- [ACTIVITY]:
From the data underneath, reproduce exactly the stretch that begins at the line with "delivered, although [Dispatch]" and ends after the line with "Definition demo_dispatcher : Dispatcher".

- [EXTRACTED ENTRIES]:
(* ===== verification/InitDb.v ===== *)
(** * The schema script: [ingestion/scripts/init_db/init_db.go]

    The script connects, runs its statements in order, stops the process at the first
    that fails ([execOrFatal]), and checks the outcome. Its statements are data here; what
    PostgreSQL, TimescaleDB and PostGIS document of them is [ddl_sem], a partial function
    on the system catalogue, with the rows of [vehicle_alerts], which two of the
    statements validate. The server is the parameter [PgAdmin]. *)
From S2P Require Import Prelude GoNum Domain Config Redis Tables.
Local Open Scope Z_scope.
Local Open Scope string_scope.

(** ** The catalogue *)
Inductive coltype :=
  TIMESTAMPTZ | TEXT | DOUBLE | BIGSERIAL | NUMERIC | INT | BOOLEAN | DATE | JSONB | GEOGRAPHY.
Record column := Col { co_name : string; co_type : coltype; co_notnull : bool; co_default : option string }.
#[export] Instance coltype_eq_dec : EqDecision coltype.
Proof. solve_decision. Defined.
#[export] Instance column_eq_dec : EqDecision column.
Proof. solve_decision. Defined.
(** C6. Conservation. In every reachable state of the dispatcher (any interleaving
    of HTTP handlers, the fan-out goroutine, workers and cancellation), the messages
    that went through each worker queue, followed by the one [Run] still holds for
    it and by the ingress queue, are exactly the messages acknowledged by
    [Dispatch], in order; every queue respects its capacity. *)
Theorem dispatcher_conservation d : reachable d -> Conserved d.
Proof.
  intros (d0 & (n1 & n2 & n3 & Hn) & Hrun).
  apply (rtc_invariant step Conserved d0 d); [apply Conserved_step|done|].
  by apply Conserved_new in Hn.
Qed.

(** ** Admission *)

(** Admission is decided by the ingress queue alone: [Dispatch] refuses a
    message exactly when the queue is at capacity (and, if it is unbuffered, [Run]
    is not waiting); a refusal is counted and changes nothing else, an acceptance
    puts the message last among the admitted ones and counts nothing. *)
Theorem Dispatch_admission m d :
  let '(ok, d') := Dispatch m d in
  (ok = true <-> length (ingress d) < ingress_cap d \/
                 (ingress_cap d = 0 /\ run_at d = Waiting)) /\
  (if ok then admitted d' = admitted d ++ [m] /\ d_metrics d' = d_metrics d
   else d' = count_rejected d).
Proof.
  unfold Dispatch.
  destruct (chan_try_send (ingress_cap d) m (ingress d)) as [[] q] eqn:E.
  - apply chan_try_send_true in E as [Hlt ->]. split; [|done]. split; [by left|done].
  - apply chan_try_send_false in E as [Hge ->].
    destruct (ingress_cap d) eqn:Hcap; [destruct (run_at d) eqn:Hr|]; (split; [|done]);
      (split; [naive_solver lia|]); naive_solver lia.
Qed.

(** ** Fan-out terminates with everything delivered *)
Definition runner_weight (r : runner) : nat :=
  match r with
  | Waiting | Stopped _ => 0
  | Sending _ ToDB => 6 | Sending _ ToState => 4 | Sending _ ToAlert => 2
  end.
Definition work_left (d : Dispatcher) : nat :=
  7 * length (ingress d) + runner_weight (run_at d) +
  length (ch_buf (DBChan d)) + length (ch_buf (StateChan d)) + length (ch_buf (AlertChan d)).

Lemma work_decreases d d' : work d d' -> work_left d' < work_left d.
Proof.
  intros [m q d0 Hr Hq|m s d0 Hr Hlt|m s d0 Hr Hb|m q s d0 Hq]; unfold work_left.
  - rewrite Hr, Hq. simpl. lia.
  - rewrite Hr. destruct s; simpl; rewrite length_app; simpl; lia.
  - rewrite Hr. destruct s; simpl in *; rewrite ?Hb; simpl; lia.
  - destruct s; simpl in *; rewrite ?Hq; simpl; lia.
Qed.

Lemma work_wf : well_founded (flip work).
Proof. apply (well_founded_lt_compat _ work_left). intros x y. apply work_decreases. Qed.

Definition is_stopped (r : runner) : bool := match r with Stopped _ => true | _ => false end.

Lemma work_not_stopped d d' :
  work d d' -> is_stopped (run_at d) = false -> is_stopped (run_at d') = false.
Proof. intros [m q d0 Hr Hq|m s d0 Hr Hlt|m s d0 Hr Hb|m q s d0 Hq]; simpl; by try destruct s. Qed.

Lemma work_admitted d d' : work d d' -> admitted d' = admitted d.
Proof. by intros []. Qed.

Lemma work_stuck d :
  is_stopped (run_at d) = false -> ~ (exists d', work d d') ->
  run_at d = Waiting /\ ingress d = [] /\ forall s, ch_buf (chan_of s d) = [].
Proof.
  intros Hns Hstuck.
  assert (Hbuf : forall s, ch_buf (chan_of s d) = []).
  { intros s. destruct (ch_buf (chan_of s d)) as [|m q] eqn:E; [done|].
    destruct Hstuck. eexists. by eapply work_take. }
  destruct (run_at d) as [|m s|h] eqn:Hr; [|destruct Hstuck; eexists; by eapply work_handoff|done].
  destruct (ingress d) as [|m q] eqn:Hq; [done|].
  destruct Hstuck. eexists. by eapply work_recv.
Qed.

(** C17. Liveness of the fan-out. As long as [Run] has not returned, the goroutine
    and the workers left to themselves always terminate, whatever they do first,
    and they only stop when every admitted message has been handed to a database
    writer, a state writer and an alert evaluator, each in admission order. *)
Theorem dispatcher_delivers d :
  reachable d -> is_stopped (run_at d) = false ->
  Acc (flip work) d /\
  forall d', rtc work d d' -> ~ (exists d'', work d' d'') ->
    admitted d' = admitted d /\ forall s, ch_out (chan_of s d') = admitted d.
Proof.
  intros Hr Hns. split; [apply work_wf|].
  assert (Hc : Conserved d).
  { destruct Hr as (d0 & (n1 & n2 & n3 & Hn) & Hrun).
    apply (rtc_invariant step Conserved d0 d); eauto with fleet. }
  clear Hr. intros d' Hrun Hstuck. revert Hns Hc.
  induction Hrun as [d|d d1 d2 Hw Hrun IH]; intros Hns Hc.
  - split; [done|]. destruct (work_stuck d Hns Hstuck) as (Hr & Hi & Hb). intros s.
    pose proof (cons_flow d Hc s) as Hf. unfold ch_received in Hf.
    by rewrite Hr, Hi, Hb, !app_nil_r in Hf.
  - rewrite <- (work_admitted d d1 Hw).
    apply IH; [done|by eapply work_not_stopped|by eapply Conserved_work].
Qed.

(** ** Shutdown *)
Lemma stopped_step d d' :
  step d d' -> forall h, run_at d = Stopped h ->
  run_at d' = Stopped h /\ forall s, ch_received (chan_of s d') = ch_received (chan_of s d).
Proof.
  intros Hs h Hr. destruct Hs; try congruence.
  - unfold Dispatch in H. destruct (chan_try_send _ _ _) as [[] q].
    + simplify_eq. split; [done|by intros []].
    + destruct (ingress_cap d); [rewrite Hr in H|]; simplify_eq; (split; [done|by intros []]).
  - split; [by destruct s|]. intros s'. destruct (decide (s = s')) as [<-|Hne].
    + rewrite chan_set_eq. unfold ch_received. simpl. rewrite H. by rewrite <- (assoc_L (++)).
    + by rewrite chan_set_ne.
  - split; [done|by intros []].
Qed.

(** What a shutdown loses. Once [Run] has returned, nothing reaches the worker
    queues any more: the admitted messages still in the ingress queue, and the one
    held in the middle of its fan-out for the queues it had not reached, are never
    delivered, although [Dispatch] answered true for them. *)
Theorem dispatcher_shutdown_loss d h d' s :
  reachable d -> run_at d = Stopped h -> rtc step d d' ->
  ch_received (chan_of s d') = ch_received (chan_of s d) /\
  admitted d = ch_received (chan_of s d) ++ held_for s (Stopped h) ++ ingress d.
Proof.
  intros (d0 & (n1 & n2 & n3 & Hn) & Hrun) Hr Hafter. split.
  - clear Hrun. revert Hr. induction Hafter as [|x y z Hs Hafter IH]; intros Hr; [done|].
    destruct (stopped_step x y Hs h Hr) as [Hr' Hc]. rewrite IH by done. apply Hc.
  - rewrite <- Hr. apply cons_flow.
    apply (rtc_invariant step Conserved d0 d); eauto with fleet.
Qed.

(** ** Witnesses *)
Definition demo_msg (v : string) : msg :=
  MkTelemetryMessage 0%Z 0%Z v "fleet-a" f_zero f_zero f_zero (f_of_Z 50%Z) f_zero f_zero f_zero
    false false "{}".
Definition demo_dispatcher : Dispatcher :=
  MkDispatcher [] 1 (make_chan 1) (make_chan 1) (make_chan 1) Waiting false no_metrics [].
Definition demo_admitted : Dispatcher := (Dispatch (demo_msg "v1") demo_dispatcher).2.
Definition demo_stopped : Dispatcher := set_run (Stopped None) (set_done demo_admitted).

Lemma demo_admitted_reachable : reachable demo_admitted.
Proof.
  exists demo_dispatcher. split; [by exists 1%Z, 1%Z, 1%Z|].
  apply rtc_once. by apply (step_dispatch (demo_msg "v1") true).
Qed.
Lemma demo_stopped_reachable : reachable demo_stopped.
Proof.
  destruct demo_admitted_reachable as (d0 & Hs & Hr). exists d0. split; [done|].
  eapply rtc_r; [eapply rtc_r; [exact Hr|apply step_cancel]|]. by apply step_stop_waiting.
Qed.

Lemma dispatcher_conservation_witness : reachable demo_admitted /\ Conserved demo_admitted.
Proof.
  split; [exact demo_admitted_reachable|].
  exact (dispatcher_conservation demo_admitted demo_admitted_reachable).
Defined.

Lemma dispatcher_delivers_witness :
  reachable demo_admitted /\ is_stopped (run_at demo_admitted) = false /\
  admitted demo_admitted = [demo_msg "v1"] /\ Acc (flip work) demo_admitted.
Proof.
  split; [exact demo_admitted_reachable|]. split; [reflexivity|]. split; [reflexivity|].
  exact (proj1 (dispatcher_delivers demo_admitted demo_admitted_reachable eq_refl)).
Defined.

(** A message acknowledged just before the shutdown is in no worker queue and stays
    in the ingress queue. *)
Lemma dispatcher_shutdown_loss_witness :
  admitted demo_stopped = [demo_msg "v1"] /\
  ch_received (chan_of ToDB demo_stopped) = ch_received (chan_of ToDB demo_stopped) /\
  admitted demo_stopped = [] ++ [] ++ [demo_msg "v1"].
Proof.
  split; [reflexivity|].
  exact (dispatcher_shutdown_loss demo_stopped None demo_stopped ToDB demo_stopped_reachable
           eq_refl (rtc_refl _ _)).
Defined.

- [SOLUTION]:
    delivered, although [Dispatch] answered true for them. *)
Theorem dispatcher_shutdown_loss d h d' s :
  reachable d -> run_at d = Stopped h -> rtc step d d' ->
  ch_received (chan_of s d') = ch_received (chan_of s d) /\
  admitted d = ch_received (chan_of s d) ++ held_for s (Stopped h) ++ ingress d.
Proof.
  intros (d0 & (n1 & n2 & n3 & Hn) & Hrun) Hr Hafter. split.
  - clear Hrun. revert Hr. induction Hafter as [|x y z Hs Hafter IH]; intros Hr; [done|].
    destruct (stopped_step x y Hs h Hr) as [Hr' Hc]. rewrite IH by done. apply Hc.
  - rewrite <- Hr. apply cons_flow.
    apply (rtc_invariant step Conserved d0 d); eauto with fleet.
Qed.

(** ** Witnesses *)
Definition demo_msg (v : string) : msg :=
  MkTelemetryMessage 0%Z 0%Z v "fleet-a" f_zero f_zero f_zero (f_of_Z 50%Z) f_zero f_zero f_zero
    false false "{}".
Definition demo_dispatcher : Dispatcher :=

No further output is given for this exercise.